Technology is also fragile by design. The costs associated with the security lapses that arise from zero-day vulnerabilities are paid for by the victims. These same costs are viewed as a negative externality by the companies that sell hi-tech products. Vendors make money by adding features and selling new products. Well, because doing so is wildly profitable. Think about it. They aren’t in business to do the right thing, they’re in business to make money. ((George Smith, “Keith Alexander Really IS a Pariah,” Escape from WhiteManistan, August 2, 2014))
Assuming for the moment that the public were somehow able to marshal the raw political impetus needed to put an end to the NSA’s sweeping campaign of mass subversion, we’d still have to worry about accidental bugs and the market forces that encourage them.
But why, pray tell, should the public be held responsible for sloppy engineering? Why should we bear the cost of shoddy hi-tech design just as the American public paid for the banker’s screw-ups? Rather than have the victims of bad security pay for zero-day exploits, why not redirect the cost of security incidents back onto vendors so that they have incentives to get it right? Society as a whole is being exposed to risk and therefore regulation (i.e. via liability) is necessary.
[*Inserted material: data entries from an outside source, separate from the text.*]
(** X12.  Whatever the answers, a 200 reply of search-papers has a papers
    array and a summaries array of the same length, and the run made no
    completion call when they are empty and one call per paper plus the
    overview call otherwise. *)
Theorem search_reply_is_aligned `{Runtime}
    (w : world) (req : Request) (tr : trace) :
  exists new,
    run w (search_papers_handler req) tr = (Ok tt, tr ++ new) /\
    forall body, In (Sent (Json 200 body)) new ->
      exists papers summaries,
        opt_prop body "papers" = JArr papers /\
        opt_prop body "summaries" = JArr summaries /\
        length papers = length summaries /\
        length (filter is_completion_call new)
        = match papers with [] => 0%nat | _ => S (length papers) end.
Proof.
  destruct (search_papers_ends w req tr) as (new & Hrun & Hnew).
  exists new. split; [exact Hrun|]. intros body Hin.
  destruct Hnew as [e| |query msg Hq|query Hq|query papers msg Hq Hne
                   |query papers summaries overview Hq Hne Hlen Ho].
  - destruct Hin as [[=]|[]].
  - destruct Hin as [[=]|[]].
  - destruct Hin as [[=]|[[=]|[]]].
  - destruct Hin as [[=]|[[= <-]|[]]]. exists [], []. repeat split; reflexivity.
  - destruct Hin as [[=]|Hin]. apply in_app_or in Hin as [Hin|[[=]|[[=]|[]]]].
    apply in_map_iff in Hin as (p & [=] & _).
  - destruct Hin as [[=]|Hin]. apply in_app_or in Hin as [Hin|[[=]|[[= <-]|[]]]].
    { apply in_map_iff in Hin as (p & [=] & _). }
    exists (map json_of_paper papers), summaries.
    split; [reflexivity|]. split; [reflexivity|].
    rewrite length_map. split; [symmetry; exact Hlen|].
    rewrite filter_cons_False by (simpl; auto).
    rewrite filter_app, summary_calls_are_completion_calls.
    rewrite length_app, length_map. simpl.
    destruct papers as [|p papers]; [contradiction|]. simpl. lia.
Qed.

(** X13.  When the overview call of search-papers is answered with a
    non-success status, the whole request fails with 500
    'Failed to generate consolidated summary', after every per-paper
    summary call has been made. *)
Theorem overview_failure_fails_search `{Runtime}
    (w : world) (req : Request) (query : jsval) (resp : fetch_response)
    (xmlData : string) (xmlDoc : xml) (overview : fetch_response)
    (errorText : string) (tr : trace) :
  get_prop (req_body req) "query" = Ok query ->
  truthy query = true ->
  net w (length tr) (arxiv_request query "6") = Ok resp ->
  ok resp = true ->
  text resp = Ok xmlData ->
  parseFromString xmlData = Ok xmlDoc ->
  Dom.getElementsByTagName "entry" xmlDoc <> [] ->
  let papers := map paper_of_entry (Dom.getElementsByTagName "entry" xmlDoc) in
  net w (length tr + 1 + length papers) (consolidated_request papers) = Ok overview ->
  ok overview = false ->
  text overview = Ok errorText ->
  run w (search_papers_handler req) tr
  = (Ok tt,
     tr ++ Fetched (arxiv_request query "6")
        :: map (fun p => Fetched (summary_request p)) papers
        ++ [Fetched (consolidated_request papers);
            Sent (Json 500
                    (JObj [("error", JStr "Failed to generate consolidated summary")]))]).
Proof.
  intros Hquery Htruthy Hnet Hok Htext Hparse Hentries papers Hnet2 Hok2 Htext2.
  unfold search_papers_handler, searchPapers. run_step.
  rewrite Hquery. cbn beta iota. rewrite Htruthy. cbn [negb]. cbn iota. run_step.
  rewrite Hnet. cbn beta iota. rewrite Hok. cbn [negb]. cbn iota. run_step.
  rewrite Htext. cbn beta iota. run_step. rewrite Hparse. cbn beta iota.
  fold papers.
  destruct (Dom.getElementsByTagName "entry" xmlDoc) as [|entry entries];
    [contradiction|].
  cbn [length Nat.eqb]. cbn iota. run_step.
  destruct (summaries_fulfil w papers (tr ++ [Fetched (arxiv_request query "6")]))
    as (summaries & Hbatch & Hlen).
  rewrite Hbatch. cbn beta iota. run_step.
  rewrite !length_app, length_map. cbn [length]. rewrite Hnet2. cbn beta iota.
  rewrite Hok2. cbn [negb]. cbn iota. run_step. rewrite Htext2. cbn beta iota.
  run_step. rewrite <- !app_assoc. reflexivity.
Qed.

(** X14.  Whatever goes wrong in the search stage of generate-report (a
    rejected call, a non-success status, an unreadable body, a document
    that does not parse), the reply is 500 with the fixed error
    'Failed to fetch papers from arXiv'; no completion call is made and
    nothing is stored. *)
Theorem report_search_failure_has_fixed_message `{Runtime}
    (w : world) (req : Request) (query : jsval) (tr : trace) :
  get_prop (req_body req) "query" = Ok query ->
  truthy query = true ->
  (forall resp xmlData xmlDoc,
     net w (length tr) (arxiv_request query "5") = Ok resp ->
     ok resp = true ->
     text resp = Ok xmlData ->
     parseFromString xmlData <> Ok xmlDoc) ->
  exists new,
    run w (generate_report_handler req) tr = (Ok tt, tr ++ new) /\
    new = [Fetched (arxiv_request query "5");
           Sent (Json 500 (JObj [("error", JStr "Failed to fetch papers from arXiv")]))] /\
    filter is_completion_call new = [] /\ filter is_insert new = [].
Proof.
  intros Hquery Htruthy Hfails. eexists. split; [|split; [reflexivity|split; reflexivity]].
  unfold generate_report_handler, fetch_papers. run_step.
  rewrite Hquery. cbn beta iota. rewrite Htruthy. cbn [negb]. cbn iota. run_step.
  destruct (net w (length tr) (arxiv_request query "5")) as [resp|e] eqn:Hnet;
    cbn beta iota; run_step.
  2:{ rewrite <- app_assoc. reflexivity. }
  destruct (ok resp) eqn:Hok; cbn [negb]; cbn iota; run_step.
  2:{ rewrite <- app_assoc. reflexivity. }
  destruct (text resp) as [xmlData|e] eqn:Htext; cbn beta iota; run_step.
  2:{ rewrite <- app_assoc. reflexivity. }
  destruct (parseFromString xmlData) as [xmlDoc|e] eqn:Hparse; cbn beta iota; run_step.
  2:{ rewrite <- app_assoc. reflexivity. }
  exfalso. exact (Hfails resp xmlData xmlDoc eq_refl Hok Htext Hparse).
Qed.

(** X15.  generate-report for a request without an authenticated user id
    still searches, analyses every paper and has the report written;
    only then does it fail, with 500 'No authenticated user found', and
    nothing is stored. *)
Theorem report_without_user_is_not_saved `{Runtime}
    (w : world) (req : Request) (query : jsval) (resp : fetch_response)
    (xmlData : string) (xmlDoc : xml) (tr : trace) :
  get_prop (req_body req) "query" = Ok query ->
  truthy query = true ->
  net w (length tr) (arxiv_request query "5") = Ok resp ->
  ok resp = true ->
  text resp = Ok xmlData ->
  parseFromString xmlData = Ok xmlDoc ->
  truthy (opt_prop (user req) "id") = false ->
  let papers := map paper_of_entry (Dom.getElementsByTagName "entry" xmlDoc) in
  (forall analyses, exists report data choices,
     net w (length tr + 1 + length papers) (report_request query analyses) = Ok report /\
     ok report = true /\ json report = Ok data /\
     get_prop data "choices" = Ok choices /\ no_choices choices = false /\
     truthy (first_content choices) = true) ->
  exists analyses,
    length analyses = length papers /\
    run w (generate_report_handler req) tr
    = (Ok tt,
       tr ++ Fetched (arxiv_request query "5")
          :: map (fun p => Fetched (analysis_request p)) papers
          ++ [Fetched (report_request query analyses);
              Sent (Json 500 (JObj [("error", JStr "No authenticated user found")]))]).
Proof.
  intros Hquery Htruthy Hnet Hok Htext Hparse Hid papers Hreport.
  destruct (analyses_fulfil w papers (tr ++ [Fetched (arxiv_request query "5")]))
    as (analyses & Hbatch & Hlen).
  exists analyses. split; [exact Hlen|].
  destruct (Hreport analyses)
    as (report & data & choices & Hnet2 & Hok2 & Hjson & Hchoices & Hvalid & Hcontent).
  unfold generate_report_handler, fetch_papers. run_step.
  rewrite Hquery. cbn beta iota. rewrite Htruthy. cbn [negb]. cbn iota. run_step.
  rewrite Hnet. cbn beta iota. rewrite Hok. cbn [negb]. cbn iota. run_step.
  rewrite Htext. cbn beta iota. run_step. rewrite Hparse. cbn beta iota. run_step.
  fold papers. rewrite Hbatch. cbn beta iota.
  unfold write_report, save_report. run_step.
  rewrite !length_app, length_map. cbn [length]. rewrite Hnet2. cbn beta iota.
  rewrite Hok2. cbn [negb]. cbn iota. run_step. rewrite Hjson. cbn beta iota.
  run_step. rewrite Hchoices. cbn beta iota. rewrite Hvalid. cbn iota.
  rewrite Hcontent. cbn [negb]. cbn iota. run_step.
  destruct (no_user_id _ Hid) as [Huser|(user_id & Hget & Hfalsy)].
  - rewrite Huser. cbn iota. run_step. cbn [negb orb]. cbn iota. run_step.
    rewrite <- !app_assoc. reflexivity.
  - destruct (truthy (user req)); cbn iota; run_step.
    + rewrite Hget. cbn beta iota. rewrite Hfalsy. cbn [negb orb]. cbn iota.
      run_step. rewrite <- !app_assoc. reflexivity.
    + cbn [negb orb]. cbn iota. run_step. rewrite <- !app_assoc. reflexivity.
Qed.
The never-ending stream of zero-days clearly shows that the market cannot deal with this problem on its own.
Denouement
Sadly, regulating the banks has been wishful thinking ever since executives and their operatives in D.C. rolled back Glass-Steagall during Bill Clinton’s tenure in the White House. Witness also the Commodity Futures Modernization Act of 2000 which left the financial market for derivatives largely unregulated. Put bluntly, the banks have the resources and power to reward those who serve them. ((David Corn, “Hillary Clinton’s Goldman Sachs Problem,” Mother Jones, June 4, 2014)) A similar dynamic holds in the domain of hi-tech. For example, in 2013 Google spent more lobbying on the beltway than Lockheed Martin or Boeing. ((Top Spenders))
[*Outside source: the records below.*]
(** * mockgen/reflect.go: model construction by reflection

    A shallow embedding of [Reflect] (the synthesize, build, execute, decode
    pipeline), of the [reflectProgram] template and of the probe program the
    template expands to, followed by the properties of the pipeline.

    Go strings and byte buffers are [string] (sequences of 8-bit characters).
    The operating system (temporary directories, files, child processes) is an
    explicit record of responses, [Env]; the file system is the finite set of
    the paths that exist.  Functions of Go's standard library and of the
    [model] package that the file only calls ([strconv.Quote], [filepath.Join],
    the gob wire format, [model.InterfaceFromInterfaceType], ...) are the
    fields of the class [Externals]. *)

From Stdlib Require Import String Ascii List Bool Arith Lia.
From Equations Require Import Equations.
From Equations.Prop Require Import Logic.
From stdpp Require Import base gmap strings.
Import ListNotations.

#[local] Arguments String.append (s1 s2)%_string_scope : simpl nomatch.
#[local] Set Warnings "-register-all".

(** ** Characters and strings *)

Definition nl : ascii := "010"%char.
Definition tab : ascii := "009"%char.
Definition dquote : ascii := "034"%char.
Definition slash : ascii := "/"%char.

Definition str (c : ascii) : string := String c EmptyString.

(** [s] between two double quotes: how the template text spells a Go string
    literal whose content needs no escape. *)
Definition quoted (s : string) : string := str dquote +:+ s +:+ str dquote.

(** The strings of a list, one after the other. *)
Definition join (ls : list string) : string := fold_right String.append EmptyString ls.

Fixpoint contains (c : ascii) (s : string) : bool :=
  match s with
  | EmptyString => false
  | String d r => Ascii.eqb d c || contains c r
  end.

(** [s] split at every [c], as strings.Split does: the pieces between the
    separators, the last one being what follows the last separator. *)
Fixpoint split_on (c : ascii) (s : string) : list string :=
  match s with
  | EmptyString => [EmptyString]
  | String d r =>
      if Ascii.eqb d c then EmptyString :: split_on c r
      else match split_on c r with
           | l :: ls => String d l :: ls
           | [] => [str d]
           end
  end.

(** The lines of a text file: every line followed by a newline. *)
Fixpoint unlines (ls : list string) : string :=
  match ls with
  | [] => EmptyString
  | l :: ls' => l +:+ String nl (unlines ls')
  end.

(** ** Errors *)

Inductive error : Type :=
| io_EOF                      (* io.EOF *)
| ExitError (status : nat)    (* *exec.ExitError: the child exited with this non-zero status *)
| OtherError (msg : string).  (* any other error value *)

(** ** bytes.Buffer.ReadString

    [ReadString delim buf] is (line, err, rest): the unread bytes up to and
    including the first [delim] and no error, or, when there is no [delim],
    all the unread bytes and [io.EOF]; [rest] is what stays unread. *)
Fixpoint ReadString (delim : ascii) (buf : string) : string * option error * string :=
  match buf with
  | EmptyString => (EmptyString, Some io_EOF, EmptyString)
  | String c r =>
      if Ascii.eqb c delim then (str c, None, r)
      else let '(line, err, rest) := ReadString delim r in (String c line, err, rest)
  end.

Lemma ReadString_shrinks delim buf line rest :
  ReadString delim buf = (line, None, rest) -> String.length rest < String.length buf.
Proof.
  revert line rest. induction buf as [|c r IH]; simpl; intros line rest H.
  - discriminate.
  - destruct (Ascii.eqb c delim).
    + inversion H; subst. lia.
    + destruct (ReadString delim r) as [[l e] b]. inversion H; subst.
      specialize (IH _ _ eq_refl). lia.
Qed.

(** ** The decoder's scan (reflect.go, lines 103 to 107) *)

Definition sentinel : string := "ENCODED_PKG".
Definition sentinel_line : string := sentinel +:+ str nl.
(** ** The caller's counters *)

Lemma kernel_gain_ext K B B' k :
  (forall j, (j < IMPL_SEGMENT_SIZE K * k)%nat -> B j = B' j) ->
  kernel_s1_gain K B k = kernel_s1_gain K B' k /\
  kernel_s2_gain K B k = kernel_s2_gain K B' k.
Proof.
  intros H.
  destruct K; cbn [kernel_s1_gain kernel_s2_gain IMPL_SEGMENT_SIZE] in *;
    split; apply sumZ_ext; intros j Hj; rewrite H by lia; reflexivity.
Qed.

(** C8: for every kernel and every valid chunk, the counters written
    back are the incoming counters plus contributions, modulo 2^32; the
    contributions are those that the kernel makes to zero counters on
    any memory that holds the same chunk bytes, at any address: they
    depend on the bytes of the chunk only, not on the incoming s1 and
    s2, which are neither overwritten nor reset, and nothing is reduced
    modulo 65521. *)
Theorem C8_kernel_adds_chunk_contributions
        (MAX_CHUNK_SIZE : nat) (K : kernel) (mem mem' : memory)
        (p p' n fuel : nat) (s1 s2 : Z) :
  valid_chunk MAX_CHUNK_SIZE K n ->
  (n / IMPL_SEGMENT_SIZE K <= fuel)%nat ->
  (forall j, (j < n)%nat -> mem (p + j)%nat = mem' (p' + j)%nat) ->
  exists c1 c2,
    0 <= c1 < 2 ^ 32 /\ 0 <= c2 < 2 ^ 32 /\
    chunk_func K fuel mem' p' (p' + n) (0, 0) = Some (c1, c2) /\
    chunk_func K fuel mem p (p + n) (s1, s2)
    = Some (u32 (s1 + c1), u32 (s2 + c2)).
Proof.
  intros Hv Hfuel Hmem.
  destruct (valid_chunk_segments _ _ _ Hv) as (k & -> & Hk & Hmax).
  assert (HN : (IMPL_SEGMENT_SIZE K <> 0)%nat) by (destruct K; simpl; lia).
  rewrite Nat.mul_comm, Nat.div_mul in Hfuel by exact HN.
  rewrite !chunk_func_gain by assumption.
  destruct (kernel_gain_ext K (chunk_byte mem p) (chunk_byte mem' p') k)
    as [E1 E2].
  { intros j Hj. unfold chunk_byte. now rewrite Hmem. }
  rewrite E1, E2. cbn [fst snd].
  eexists. eexists.
  split; [apply u32_range|]. split; [apply u32_range|].
  split; [reflexivity|].
  f_equal. f_equal; u32_eq.
Qed.

(** The SSE2 kernel on 64 bytes of value 255 with incoming counters
    (65520, 65520): the result, (81840, 595920), is above 65521. *)
Lemma C8_kernel_adds_chunk_contributions_witness :
  exists c1 c2,
    0 <= c1 < 2 ^ 32 /\ 0 <= c2 < 2 ^ 32 /\
    chunk_func SSE2 2 (fun _ => xff) 7 (7 + 64) (0, 0) = Some (c1, c2) /\
    chunk_func SSE2 2 (fun _ => xff) 0 (0 + 64) (65520, 65520)
    = Some (u32 (65520 + c1), u32 (65520 + c2)).
Proof.
  refine (C8_kernel_adds_chunk_contributions
            4096 SSE2 (fun _ => xff) (fun _ => xff) 0 7 64 2 65520 65520
            _ _ _).
  - unfold valid_chunk. cbn. lia.
  - cbn. lia.
  - reflexivity.
Defined.

(** ** Termination of the loops *)

Lemma do_while_exit {St : Type} (body : St -> St) (cond : St -> bool) :
  forall fuel s r, do_while body cond fuel s = Some r -> cond r = false.
Proof.
  induction fuel as [|fuel IH]; intros s r H; [discriminate|].
  cbn [do_while] in H. cbv zeta in H.
  destruct (cond (body s)) eqn:E.
  - eapply IH. exact H.
  - inversion H. subst r. exact E.
Qed.

Lemma chunk_func_none_iff K fuel mem p end_ s :
  chunk_func K fuel mem p end_ s = None <->
  match K with
  | SSE2 => sse2_loop fuel mem p end_ = None
  | AVX2 => avx2_loop fuel mem p end_ = None
  | AVX512BW => avx512bw_loop fuel mem p end_ = None
  end.
Proof.
  destruct K; cbn [chunk_func];
    [unfold adler32_sse2_chunk; destruct (sse2_loop fuel mem p end_)
    |unfold adler32_avx2_chunk; destruct (avx2_loop fuel mem p end_)
    |unfold adler32_avx512bw_chunk; destruct (avx512bw_loop fuel mem p end_)];
    try (destruct (wide_combine _ _ _ _ _ _ _));
    split; intros H; (discriminate || reflexivity).
Qed.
So is it surprising that major players in both industries have considerable links to intelligence services? Former LAPD detective Michael Rupert declared “The CIA is Wall Street. Wall Street is the CIA.” A look into the origins of the CIA reinforces this notion. ((Peter Dale Scott, “The Deep State and the Wall Street Overworld,” Asia-Pacific Journal: Japan Focus, March 10, 2014)) Likewise, thanks to Ed Snowden ((Glenn Greenwald and Ewen MacAskill, “NSA Prism program taps in to user data of Apple, Google and others,” Guardian, June 6, 2013)) and WikiLeaks ((The Global Intelligence Files, Wikileaks)), we know that companies like Google have gladly clambered into bed with government spies. CIA officer John Stockwell observed that:
The CIA and the big corporations were, in my experience, in step with each other. Later I realized that they may argue about details of strategy – a small war here or there. However, both are vigorously committed to supporting the system.
Poor cyber security is rooted in zero-day vulnerabilities, accidental and intentional. Yet disarming the intelligence services and implementing meaningful regulation within the hi-tech sector will oblige massive political shifts. In both cases such efforts will run up against profound sources of influence outside the government, oligarchic factions that convey their mandates through the Deep State.